Больше никаких зеркальных шаров. Такова жизнь, даже если это жизнь президента. Прах к праху, пепел к пеплу. Человек – червь, и будет съеден червями.
Если бы только ему дали уйти с миром! Даже червяк и тот имеет право умереть тихо. Но нет, они открывают ему глаза, кладут на операционный стол… Тычут пальцами, сдирают одежду, подключают к каким-то сложным аппаратам и трещат без умолку, как сороки. «Все для спасения президента!» Идиоты…
К чему все эти старания? Он чувствовал, как наваливается чудовищная усталость. Жизнь потихоньку уходит. Именно так. Уходит. Он чувствовал, что все куда-то уходит. Не может быть! Жан Люсиндер ощутил… что он сам уходит. Покидает свое тело. Вот, вот! Ну точно, он действительно покинул тело. Он? Может, кто-то другой? Что-то другое? Как это может называться? Его душа? Нематериальное тело? Эктоплазма? Материализованная мысль? Прозрачное и легкое! Вот они разъединяются, словно разваливается кокон. Удивительные ощущения!
Он сбросил, оставил свою кожу, как старое, поношенное платье. Он поднимается, возносится, выше, еще выше… Палец больше не болит. Как легко!
Его новое «я» на мгновение задержалось под потолком. Он видел внизу распростертое на столе тело и врачей, прилагавших все усилия, чтобы вернуть его к жизни. Никакого уважения к покойному. Вскрывают грудную клетку, распиливают ребра, пихают электроды прямо в сердце!
Невозможно больше оставаться здесь, к тому же они все время его окликают! Прозрачная серебристая и эластичная нить, напоминающая пуповину, соединяет его с телом. По мере того как он отдаляется, эта нить становится все длиннее.

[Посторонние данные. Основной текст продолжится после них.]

(* ===== verification/NamespaceSpec.v ===== *)
(** * The directory tree as a map from paths to attributes

    The nodes of [Namespace] form linked sibling lists.  This file states the
    shape invariant (each directory's list is finite, sorted by name without
    repetitions, and its members point back to the directory), shows how the
    pointer operations act on the lists, and reads the tree as a partial map
    from component lists to node attributes. *)

From Stdlib Require Import Ascii.
From stdpp Require Import base numbers strings gmap option list.
From S2P Require Import Prelude PageSlice SliceTable VfsPath VfsInode DirNames Cpio Mount Namespace.

Section tree.
Context {T : Type} `{SCL : StrcmpSLaws} `{RT : RecordTable vfs_ns_node T}
        {RTL : RecordTableLaws vfs_ns_node T}.
Implicit Types (s : ns_state T) (r : nref) (K : nref → list nat).

(** ** Nodes *)

Definition nodes s : list vfs_ns_node := rt_view (vfs_ns_node_tab s).
Definition valid s r : Prop :=
  match r with NRoot => True | NNode i => (i < length (nodes s))%nat end.
Definition tab_ok s : Prop := rt_ok (vfs_ns_node_tab s).

Lemma node_lookup s i n : tab_ok s → nodes s !! i = Some n → node s (NNode i) = n.
Proof. intros Hok Hi. unfold node, node_at. by rewrite (rt_get_view _ _ _ Hok Hi). Qed.

Lemma node_set_spec s r n : tab_ok s → valid s r →
  tab_ok (node_set s r n) ∧ length (nodes (node_set s r n)) = length (nodes s)
  ∧ ∀ r', valid s r' → node (node_set s r n) r' = if decide (r' = r) then n else node s r'.
Proof.
  intros Hok Hv. destruct r as [|i]; cbn [node_set].
  - split_and!; [done|done|]. intros [|j] _; [done|]. by rewrite decide_False.
  - destruct (rt_set_ok (vfs_ns_node_tab s) i n Hok Hv) as [Hok' Hview].
    assert (length (nodes (node_set s (NNode i) n)) = length (nodes s)) as Hl.
    { unfold nodes. cbn. by rewrite Hview, length_insert. }
    split_and!; [done|done|]. intros [|j] Hj; [by rewrite decide_False|].
    destruct (decide (NNode j = NNode i)) as [[= ->]|Hne].
    + apply node_lookup; [done|]. unfold nodes. cbn. rewrite Hview.
      by apply list_lookup_insert_eq.
    + destruct (lookup_lt_is_Some_2 (nodes s) j Hj) as [m Hm].
      rewrite (node_lookup s j m) by done. apply node_lookup; [done|].
      unfold nodes. cbn. rewrite Hview, list_lookup_insert_ne by congruence. done.
Qed.

Lemma sib_fuel_eq s : tab_ok s → sib_fuel s = S (length (nodes s)).
Proof. intros Hok. unfold sib_fuel. by rewrite rt_count_view, Nat2Z.id. Qed.

(** Comparing node names, which fit their field. *)
Definition short (c : cstr) : Prop := (length c < NS_NAME_MAX)%nat.

Lemma name_cmp_0 a b : short a → vfs_ns_name_cmp a b =? 0 = bool_decide (a = b).
Proof.
  unfold short, vfs_ns_name_cmp. intros Ha. apply eq_bool_prop_intro.
  rewrite !Is_true_true, Z.eqb_eq, bool_decide_eq_true, strcmp_s_0, (take_ge a) by lia.
  split; [|by intros <-; rewrite take_ge by lia]. intros E. pose proof E as El.
  apply (f_equal length) in El. rewrite length_take in El. by rewrite take_ge in E by lia.
Qed.

Lemma name_cmp_lt a b : 0 < vfs_ns_name_cmp a b ↔ name_lt b a.
Proof.
  unfold vfs_ns_name_cmp, name_lt. pose proof (strcmp_s_sgn a b NS_NAME_MAX) as Hs.
  rewrite (strncmp_antisym a b VFS_DIR_NAME_SLOT).
  change VFS_DIR_NAME_SLOT with NS_NAME_MAX. lia.
Qed.

Abbreviation nm s i := (n_name (node s (NNode i))).

(** ** Sibling lists *)

Fixpoint chain s (p : ptr nref) (l : list nat) : Prop :=
  match l with
  | [] => p = None
  | i :: l' => p = Some (NNode i) ∧ (i < length (nodes s))%nat
               ∧ chain s (n_next_sibling (node s (NNode i))) l'
  end.

Record ns_inv s K : Prop := {
  ni_ok : tab_ok s;
  ni_chain : ∀ r, valid s r → chain s (n_first_child (node s r)) (K r);
  ni_parent : ∀ r i, valid s r → i ∈ K r → n_parent (node s (NNode i)) = Some r;
  ni_sorted : ∀ r, valid s r → names_sorted ((λ i, nm s i) <$> K r);
  ni_short : ∀ i, (i < length (nodes s))%nat → short (nm s i);
}.

Definition ns_wf s : Prop := ∃ K, ns_inv s K.

Lemma chain_bound s p l i : chain s p l → i ∈ l → (i < length (nodes s))%nat.
Proof.
  revert p. induction l as [|j l IH]; intros p Hc Hi; [by apply not_elem_of_nil in Hi|].
  destruct Hc as (_ & Hj & Hc). apply elem_of_cons in Hi as [->|Hi]; [done|by eapply IH].
Qed.

Lemma name_lt_irrefl a : ¬ name_lt a a.
Proof. unfold name_lt. pose proof (strncmp_antisym a a VFS_DIR_NAME_SLOT). lia. Qed.

Lemma sorted_NoDup l : names_sorted l → NoDup l.
Proof.
  induction 1 as [|x l _ IH Hall]; constructor; [|done].
  intros Hx. rewrite Forall_forall in Hall.
  by apply (name_lt_irrefl x), Hall.
Qed.

Lemma kids_NoDup s K r : ns_inv s K → valid s r → NoDup (K r).
Proof. intros Hinv Hv. by eapply NoDup_fmap_1, sorted_NoDup, ni_sorted. Qed.

Lemma kid_bound s K r i : ns_inv s K → valid s r → i ∈ K r → (i < length (nodes s))%nat.
Proof. intros Hinv Hv. apply (chain_bound s _ _ _ (ni_chain _ _ Hinv r Hv)). Qed.

Lemma kids_length s K r : ns_inv s K → valid s r → (length (K r) ≤ length (nodes s))%nat.
Proof.
  intros Hinv Hv. assert (K r ⊆+ seq 0 (length (nodes s))) as Hs%submseteq_length.
  { apply NoDup_submseteq; [by eapply kids_NoDup|].
    intros i Hi. apply elem_of_seq. pose proof (kid_bound _ _ _ _ Hinv Hv Hi). lia. }
  by rewrite length_seq in Hs.
Qed.

Lemma kid_unique s K r i j : ns_inv s K → valid s r → i ∈ K r → j ∈ K r → nm s i = nm s j → i = j.
Proof.
  intros Hinv Hv Hi Hj E. pose proof (sorted_NoDup _ (ni_sorted _ _ Hinv r Hv)) as Hnd.
  apply list_elem_of_lookup in Hi as [a Ha], Hj as [b Hb].
  assert (a = b) as ->; [|congruence].
  eapply (NoDup_lookup _ a b (nm s i) Hnd); rewrite list_lookup_fmap; [by rewrite Ha|].
  rewrite Hb. cbn [fmap option_fmap option_map]. by rewrite E.
Qed.

Lemma find_walk_spec s name fuel : (∀ i, (i < length (nodes s))%nat → short (nm s i)) →
  ∀ l p, chain s p l → (length l < fuel)%nat →
  match find_walk s p name fuel with
  | Some r => ∃ i, r = NNode i ∧ i ∈ l ∧ nm s i = name
  | None => ∀ i, i ∈ l → nm s i ≠ name
  end.
Proof.
  intros Hsh. induction fuel as [|fuel IH]; intros l p Hc Hf; [lia|]. cbn [find_walk].
  destruct l as [|i l]; cbn in Hc.
  - subst. by intros i ?%not_elem_of_nil.
  - destruct Hc as (-> & Hi & Hc). rewrite name_cmp_0 by auto.
    case_bool_decide as E.
    + exists i. split_and!; [done|by left|done].
    + specialize (IH l _ Hc ltac:(cbn in Hf; lia)). destruct (find_walk _ _ _ _).
      * destruct IH as (j & -> & Hj & Hnj). exists j. split_and!; [done|by right|done].
      * intros j [->|Hj]%elem_of_cons; [done|by apply IH].
Qed.

(** The child of [r] named [c], deleted or not. *)
Definition raw_find s r (c : cstr) : ptr nref :=
  find_walk s (n_first_child (node s r)) c (sib_fuel s).

Lemma raw_find_Some s K r c r' : ns_inv s K → valid s r →
  raw_find s r c = Some r' ↔ ∃ i, r' = NNode i ∧ i ∈ K r ∧ nm s i = c.
Proof.
  intros Hinv Hv.
  pose proof (find_walk_spec s c (sib_fuel s) (ni_short _ _ Hinv) (K r) _ (ni_chain _ _ Hinv r Hv)) as Hs.
  rewrite sib_fuel_eq in Hs by apply Hinv. pose proof (kids_length _ _ _ Hinv Hv).
  specialize (Hs ltac:(lia)). unfold raw_find. rewrite sib_fuel_eq by apply Hinv.
  destruct (find_walk _ _ _ _) as [q|].
  - destruct Hs as (i & -> & Hi & Hn). split; [intros [= <-]; by exists i|].
    intros (j & -> & Hj & Hnj). do 2 f_equal. by eapply (kid_unique s K r); [..|congruence].
  - split; [done|]. intros (j & -> & Hj & Hnj). by destruct (Hs j Hj).
Qed.
(** ** Reading and writing *)

Definition vfs_coop_issue_rw_nested c (file : vfs_open_handle) : vfs_backend_req :=
  let io := c_io c in
  let mk op wbuf :=
    BackendReq (backend_port (h_ino file)) op None None (Some (InoHandle (c_handle (c_par c))))
      (h_offset file) (c_chunk_len io) wbuf 0 0 0 0 in
  if decide (kind c = VFS_COOP_KIND_READ) then mk VFS_BACKEND_OP_READ []
  else mk VFS_BACKEND_OP_WRITE (take (Z.to_nat (c_chunk_len io)) (c_chunk io)).

Definition chunk_of (remaining : Z) : Z :=
  if VFS_COOP_IO_CHUNK <? remaining then VFS_COOP_IO_CHUNK else remaining.

(** Loading the next chunk of a write from the caller's memory. *)
Definition load_chunk e c (page : list Z) (addr len : Z) : option (list Z) :=
  if decide (kind c = VFS_COOP_KIND_WRITE) then
    match ev_load e (c_pid (c_par c)) addr len with
    | None => None
    | Some b => Some (b ++ drop (length b) page)
    end
  else Some page.

Definition vfs_coop_start_rw e sv c : server * coop_disp :=
  let p := c_par c in
  if negb (ev_task e (c_pid p)) then (sv, Finished (- LINUX_ESRCH))
  else
    match vfs_handle_get (sv_handles sv) (c_handle p) with
    | None => (sv, Finished (- LINUX_EBADF))
    | Some file =>
        let acc := Z.land (open_flags file) VFS_O_ACCMODE in
        let reading := bool_decide (c_kind p = VFS_COOP_KIND_READ) in
        if is_dir (h_ino file) then (sv, Finished (- LINUX_EISDIR))
        else if acc =? (if reading then VFS_O_WRONLY else VFS_O_RDONLY)
        then (sv, Finished (- LINUX_EBADF))
        else
          let file1 := if negb reading && has (open_flags file) VFS_O_APPEND
                       then with_offset file (ino_size (h_ino file)) else file in
          let sv1 := set_handles sv (rt_set (sv_handles sv) (c_handle p) file1) in
          match backend_port (h_ino file1) with
          | None => (sv1, Finished 0)
          | Some _ =>
              match ev_page e with
              | None => (sv1, Finished (- LINUX_ENOMEM))
              | Some page =>
                  if c_count p =? 0 then (sv1, Finished 0)
                  else
                    let chunk_len := chunk_of (c_count p) in
                    match load_chunk e c page (c_user_buf p) chunk_len with
                    | None => (sv1, Finished (- LINUX_EFAULT))
                    | Some chunk =>
                        let io := c_io c in
                        let c1 := with_io c (CoopIo 0 (c_count p) chunk_len chunk (c_dir_index io)
                                               (c_dent io)) in
                        let req := vfs_coop_issue_rw_nested c1 file1 in
                        match vfs_coop_issue_nested e req with
                        | REND_SUCCESS | E_REND_AGAIN => (sv1, Parked c1 req)
                        | _ => (sv1, Finished (- LINUX_EIO))
                        end
                    end
              end
          end
    end.

(** [ctx->total > 0 ? total : r]. *)
Definition total_or c (r : Z) : Z :=
  let total := c_total (c_io c) in if 0 <? total then i64 total else r.

(** The end of [vfs_coop_resume_rw]: the next chunk of a transfer. *)
Definition rw_next e sv c (file : vfs_open_handle) : server * coop_disp :=
  let io := c_io c in
  let chunk_len := chunk_of (c_remaining io) in
  match load_chunk e c (c_chunk io) (u64 (c_user_buf (c_par c) + c_total io)) chunk_len with
  | None => (sv, Finished (i64 (c_total io)))
  | Some chunk =>
      let c1 := with_io c (CoopIo (c_total io) (c_remaining io) chunk_len chunk (c_dir_index io)
                             (c_dent io)) in
      let req := vfs_coop_issue_rw_nested c1 file in
      match vfs_coop_issue_nested e req with
      | REND_SUCCESS | E_REND_AGAIN => (sv, Parked c1 req)
      | _ => (sv, Finished (total_or c1 (- LINUX_EIO)))
      end
  end.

Он прошел сквозь потолок, сквозь этажи, набитые больными. Сквозь крышу и небо. Вдали его манил свет. Фантастика! Другие люди, множество людей летят вокруг него, за ними тянутся серебристые нити. Он чувствует себя участником великого праздника.
Внезапно его серебристая нить перестала растягиваться. Вот она твердеет, натягивается, тащит вниз! Кажется, это означает, что Люсиндер еще не умер. Другие эктоплазмы смотрят на него в недоумении: почему он не летит дальше? Нить тащит его обратно, как натянутая и резко отпущенная резиновая лента. Вот он снова проходит сквозь крышу, потолки, вновь видит операционную и в ней врачей, посылающих разряды в сотни вольт прямо ему в сердце. «Это запрещено!» Два года назад он уже провел закон, ограничивающий применение интенсивной терапии. Он помнил – статья 676: «После полной остановки сердечной деятельности не разрешается осуществлять какие-либо манипуляции, вмешательства или операции, которые могут привести к повторному запуску сердца». Но на президента этот закон, по-видимому, не распространяется. Ублюдки! Дерьма куски! Ему снова открылась неприятная сторона того, что он был главой государства. Сейчас он хотел лишь одного: быть клошаром, до которого никому нет дела, бомжом, попрошайкой, рабочим, домохозяйкой, неважно кем, лишь бы его оставили в покое. Лишь бы дали умереть спокойно. Первое, самое главное право гражданина – умереть спокойно.